I suddenly realised as I watched Pollard against Wales, that he has no outside break. He can only attempt to break the line by running on an inward arc. It once led to a memorable try against the All Blacks last year when he thundered past two props. But now they’re all ready for it. Where is the outside half-break and pass or offload to his centre behind the back of the opposing player? He can’t or hasn’t been coached to do it. His drops kicks are first class, his grubbers fair, his penalties erratic, his line-licking variable. Good enough for a Springbok flyhalf? I don’t think so. (I think Lambie has been made the sacrificial lamb for the loss to Japan.)
Monday 19th October 2015: Argentina beat Wales well and so it’s four Southern Hemisphere teams in the semis. The Australian victory against Scotland was ‘deserved’, but teetered on the failure of a normally reliable referee to consult the TMO: inexcusable and unusual for Referee Joubert. On such small edges does fame wobble.

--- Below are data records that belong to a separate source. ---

(** A word of the page is written. *)
Lemma data_spec s k v :
  cs s own e → 0 ≤ k < 1024 → 0 ≤ v < 2 ^ 32 → cs (set_words s (<[waddr p k := v]> (words s))) own e.
Proof.
  intros Hc Hk Hv. pose proof Hc as [Hi Hfr Hbal Hdir Hpde Hwalk Hcnt].
  pose proof (pb_struct _ _ _ (pi_base _ _ _ _ Hi)) as Hs.
  destruct (fresh_ref s0 own0 pgdir Hnone0 t s own e p Hc Hp) as (Hnt & _).
  assert (same_dir (words s) (<[waddr p k := v]> (words s)) pgdir) as Hsame
    by (apply (write_dir _ _ _ _ _ _ _ Hs); [apply elem_of_app; by right|done]).
  assert (∀ la, PDX la ≠ PDX VPT → walk (<[waddr p k := v]> (words s)) pgdir la = walk (words s) pgdir la) as Hw.
  { intros la Hreg%dir_PDX. rewrite !walk_pages, (same_dir_pde _ _ _ _ Hsame) by apply PDX_range.
    destruct (pde_page (words s) pgdir (PDX la)) as [q|] eqn:Eq; cbn; [|done].
    rewrite lookup_insert_ne; [done|]. intros [-> _]%waddr_inj; [|done|apply PTX_range]. apply Hnt. by exists (PDX la). }
  split; try done.
  - apply inv_words; [done|by eapply words_insert_ok| | |].
    + intros d Hd. apply same_dir_pde; [done|apply Hd].
    + intros la Hla. by apply Hw, user_regular.
    + intros u pte Hu _. by rewrite Hw.
  - by destruct Hfr.
  - intros d Hd. cbn. rewrite Hsame by done. by apply Hdir.
  - by rewrite (same_dir_pde _ _ _ _ Hsame).
  - intros la Hla. cbn. rewrite Hw by apply Hla. by apply Hwalk.
  - intros q. cbn. rewrite (count_ext (words s)); [apply Hcnt|]. intros la Hla. by apply Hw, user_regular.
Qed.

Lemma page_word s off : cs s own e → 0 ≤ off < 4096 → ∃ w, words s !! waddr p (off / 4) = Some w ∧ 0 ≤ w < 2 ^ 32.
Proof.
  intros Hc Ho. destruct p_range as [Hr _]. rewrite <-(fr_npage _ _ (cs_frame _ _ _ _ _ _ _ Hc)) in Hr.
  apply (ps_words _ _ _ _ (pb_struct _ _ _ (pi_base _ _ _ _ (cs_inv _ _ _ _ _ _ _ Hc)))); [done|].
  split; [apply Z.div_pos; lia|apply Z.div_lt_upper_bound; lia].
Qed.

Lemma poke_spec s off b :
  cs s own e → 0 ≤ off < 4096 → 0 ≤ b < 256 →
  ∃ w s', words s !! waddr p (off / 4) = Some w ∧ stw s (waddr p (off / 4)) (with_byte w (off mod 4) b) = Ok s' ∧
    cs s' own e ∧ tlb s' = tlb s ∧ phys s' = phys s ∧
    ∀ o, 0 ≤ o < 4096 → pbyte s' o = if decide (o = off) then Some b else pbyte s o.
Proof.
  intros Hc Ho Hb. destruct (page_word s off Hc Ho) as (w & Ew & Hw).
  destruct (with_byte_spec w (off mod 4) b Hw (Z.mod_pos_bound _ 4 ltac:(lia)) Hb) as [Hr Hbytes].
  assert (0 ≤ off / 4 < 1024) as Hk by (split; [apply Z.div_pos; lia|apply Z.div_lt_upper_bound; lia]).
  exists w. eexists. split; [done|]. split; [by rewrite (stw_Ok _ _ _ w), u32_small|].
  split; [by apply data_spec|]. split; [done|]. split; [done|]. intros o Ho'. unfold pbyte. cbn [words set_words].
  assert (0 ≤ o / 4 < 1024) as Hk' by (split; [apply Z.div_pos; lia|apply Z.div_lt_upper_bound; lia]).
  pose proof (Z.div_mod o 4 ltac:(lia)). pose proof (Z.div_mod off 4 ltac:(lia)).
  destruct (decide (o / 4 = off / 4)) as [E|Hne].
  - rewrite E, lookup_insert_eq, Ew. cbn [fmap option_fmap option_map].
    rewrite (Hbytes (o mod 4) (Z.mod_pos_bound _ 4 ltac:(lia))).
    case_decide as E1; case_decide as E2; try done; exfalso; [apply E2|apply E1]; congruence || lia.
  - rewrite lookup_insert_ne by (intros [_ ?]%waddr_inj; congruence). rewrite decide_False by congruence. done.
Qed.

Lemma word_at_page la : 0 ≤ la → word_at (entry p PTE_W) la = waddr p (PGOFF la / 4).
Proof.
  intros Hla. unfold word_at. rewrite (proj1 entry_pa). unfold waddr.
  pose proof (Z.div_mod (PGOFF la) 4 ltac:(lia)). lia.
Qed.

Lemma PGOFF_range la : 0 ≤ PGOFF la < 4096.
Proof. rewrite PGOFF_mod. apply Z.mod_pos_bound. lia. Qed.

(** What an access leaves alone. *)
Definition same_page s s' : Prop := (∀ o, pbyte s' o = pbyte s o) ∧ phys s' = phys s.

Lemma ldb_spec s la b :
  cs s own e → 0 ≤ la < 0x2000 → pbyte s (PGOFF la) = Some b →
  ∃ s', ldb s la = Ok (b, s') ∧ cs s' own e ∧ same_page s s' ∧ tlb s' !! PPN la = Some (entry p PTE_W).
Proof.
  intros Hc Hla Hb. destruct (touch_spec s la Hc Hla) as (s' & R & Hc' & Hw & Hph & Htl).
  exists s'. unfold ldb. rewrite R. cbn [mbind outcome_bind]. rewrite word_at_page by lia.
  unfold pbyte in Hb. apply fmap_Some in Hb as (w & Ew & ->). rewrite <-Hw in Ew.
  rewrite (ldw_Ok _ _ _ Ew). split; [done|]. split; [done|].
  split; [split; [intros o; unfold pbyte; by rewrite Hw|done]|]. by rewrite Htl, lookup_insert_eq.
Qed.
(** The state before [main] is indeterminate; the result is what it prints. *)
Definition main (lists : StaticLinkList) : outcome (list tok) :=
  h ← initialStaticLinkList lists;
  let stu1 := mk_Student 0 30 "name1" 0 0 in
  let stu2 := mk_Student 0 20 "name2" 0 0 in
  let stu3 := mk_Student 0 40 "name3" 0 0 in
  let stu4 := mk_Student 0 50 "name4" 0 0 in
  let stu5 := mk_Student 0 10 "name5" 0 0 in
  let stu6 := mk_Student 0 5 "name6" 0 0 in
  let stu7 := mk_Student 0 25 "name7" 0 0 in
  h ← insertListAtHead h stu1;
  h ← insertListAtHead h stu2;
  h ← insertListAtHead h stu3;
  h ← insertListAtHead h stu4;
  h ← insertListAtHead h stu5;
  s0 ← main_section "Before initiation:\n" (h, []);
  h ← initialHeap h;
  s1 ← main_section "Turn the list into a heap after initiation:\n\n" (h, []);
  h ← pushHeap h stu6;
  s2 ← main_section "Push stu6 into the heap(id: 5, name: name6)\n\n" (h, []);
  h ← pushHeap h stu7;
  s3 ← main_section "Push stu7 into the heap(id: 25, name: name7)\n\n" (h, []);
  h ← popHeap h;
  s4 ← main_section "Pop heap the first time\n\n" (h, []);
  h ← popHeap h;
  s5 ← main_section "Pop heap the second time\n\n" (h, []);
  r ← modifyId h stu4 5;
  s6 ← main_section "Change stu4's id to 5\n\n" r;
  r ← modifyIdByIndex s6.1 0 90;
  s7 ← main_section "Change the first student's id in the heap to 90\n\n" r;
  index ← findHeap s7.1 stu3 0;
  Ok (s0.2 ++ s1.2 ++ s2.2 ++ s3.2 ++ s4.2 ++ s5.2 ++ s6.2 ++ s7.2 ++
      [rule; TStr "Find the stu3's index\n\n"; TStr "The stu3 is in the index "; TInt index; TStr "\n"; rule; TStr "\n"]).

Can the Boks beat the All Blacks? I doubt it. We don’t seem to be in the same ball park. They pass better than we do, they tackle better, they carry better, they support better, they scrum as well, their lineouts are OK, they are masters of the turnover (where is Heinrich Brussouw?), they manage the rhythm of the game better. They kick their penalties: little of this ‘skop and hope’ rolling mauls for them. They take the points.
Then turn it on in the second half. Attack from the ‘off’. Now the drives down the centre of the field. Strong physical attack and defence. Look for drops, force penalties, keep them in their half, then, last quarter, bring in your impact players to finish off.....and so on. (As a school coach, I so enjoyed talking these things through with Johan Heymans, my excellent forwards coach at Fort Victoria High School and with Peter Snyder, a fine Head Coach at Churchill. (7 out of 11 wins against our great rivals Prince Edward in our coaching years together). It was all so challenging to plan to outwit your opponents and such fun to play above your best, especially against bigger schools.)
That’s what the Boks have to do come Saturday – play above their best in all phases of the game. Were I in charge, I’d bring back Jannie de Beer, a stupid comment I know, but I’m that desperate to be proved wrong.